Using the records below, transcribe word for word the stretch from the line that contains "surface extraction and" through the line that contains "no effect on", both end lines included, and nothing else.

#### Provided entries ####

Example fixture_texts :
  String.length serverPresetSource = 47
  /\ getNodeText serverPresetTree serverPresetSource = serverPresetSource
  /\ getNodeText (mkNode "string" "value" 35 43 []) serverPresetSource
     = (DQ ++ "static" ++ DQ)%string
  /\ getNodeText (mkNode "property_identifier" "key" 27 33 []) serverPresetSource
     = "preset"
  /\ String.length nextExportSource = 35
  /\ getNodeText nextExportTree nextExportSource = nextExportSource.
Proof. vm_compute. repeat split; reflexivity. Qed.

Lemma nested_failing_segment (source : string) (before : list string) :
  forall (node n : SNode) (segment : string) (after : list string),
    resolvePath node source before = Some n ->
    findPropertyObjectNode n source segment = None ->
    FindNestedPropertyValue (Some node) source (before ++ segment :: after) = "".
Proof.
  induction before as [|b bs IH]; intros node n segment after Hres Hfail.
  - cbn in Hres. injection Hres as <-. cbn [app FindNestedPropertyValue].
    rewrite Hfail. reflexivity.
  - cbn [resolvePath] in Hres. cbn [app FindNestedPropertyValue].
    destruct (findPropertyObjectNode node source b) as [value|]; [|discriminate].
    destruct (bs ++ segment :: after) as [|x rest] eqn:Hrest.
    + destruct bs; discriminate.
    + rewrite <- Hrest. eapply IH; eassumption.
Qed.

####
#### Provided entries ####

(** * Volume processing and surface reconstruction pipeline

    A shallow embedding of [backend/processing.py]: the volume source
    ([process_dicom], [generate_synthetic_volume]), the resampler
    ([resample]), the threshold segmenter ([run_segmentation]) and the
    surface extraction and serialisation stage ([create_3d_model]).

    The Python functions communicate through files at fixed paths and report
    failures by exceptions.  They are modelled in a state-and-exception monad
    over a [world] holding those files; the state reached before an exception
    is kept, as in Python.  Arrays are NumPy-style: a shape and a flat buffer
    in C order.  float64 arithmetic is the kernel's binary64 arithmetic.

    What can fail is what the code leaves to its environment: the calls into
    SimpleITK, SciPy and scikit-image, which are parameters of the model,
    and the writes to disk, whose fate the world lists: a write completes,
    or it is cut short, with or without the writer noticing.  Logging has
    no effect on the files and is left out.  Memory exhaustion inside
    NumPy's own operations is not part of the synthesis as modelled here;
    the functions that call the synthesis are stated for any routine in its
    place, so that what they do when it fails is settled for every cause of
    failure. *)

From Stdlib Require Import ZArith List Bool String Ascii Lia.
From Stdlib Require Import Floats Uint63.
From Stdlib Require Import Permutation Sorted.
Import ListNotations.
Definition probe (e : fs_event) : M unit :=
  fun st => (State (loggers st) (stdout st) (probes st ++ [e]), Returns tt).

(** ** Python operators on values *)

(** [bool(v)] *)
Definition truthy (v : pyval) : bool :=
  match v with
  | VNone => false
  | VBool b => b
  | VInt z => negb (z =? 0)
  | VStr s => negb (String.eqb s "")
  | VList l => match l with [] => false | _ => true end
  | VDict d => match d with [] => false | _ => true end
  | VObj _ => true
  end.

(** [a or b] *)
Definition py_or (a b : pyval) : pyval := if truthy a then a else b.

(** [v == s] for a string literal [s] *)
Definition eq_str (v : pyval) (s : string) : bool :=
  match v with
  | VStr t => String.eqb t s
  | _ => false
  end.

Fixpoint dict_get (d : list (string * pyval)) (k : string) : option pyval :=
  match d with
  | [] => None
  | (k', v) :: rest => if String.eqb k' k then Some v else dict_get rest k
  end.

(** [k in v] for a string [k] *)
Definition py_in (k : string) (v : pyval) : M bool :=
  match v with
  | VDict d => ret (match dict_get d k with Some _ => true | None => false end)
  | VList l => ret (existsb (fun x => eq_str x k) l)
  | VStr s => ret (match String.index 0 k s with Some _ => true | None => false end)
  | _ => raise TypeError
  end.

####

- Answer for the task:
    surface extraction and serialisation stage ([create_3d_model]).

    The Python functions communicate through files at fixed paths and report
    failures by exceptions.  They are modelled in a state-and-exception monad
    over a [world] holding those files; the state reached before an exception
    is kept, as in Python.  Arrays are NumPy-style: a shape and a flat buffer
    in C order.  float64 arithmetic is the kernel's binary64 arithmetic.

    What can fail is what the code leaves to its environment: the calls into
    SimpleITK, SciPy and scikit-image, which are parameters of the model,
    and the writes to disk, whose fate the world lists: a write completes,
    or it is cut short, with or without the writer noticing.  Logging has
    no effect on the files and is left out.  Memory exhaustion inside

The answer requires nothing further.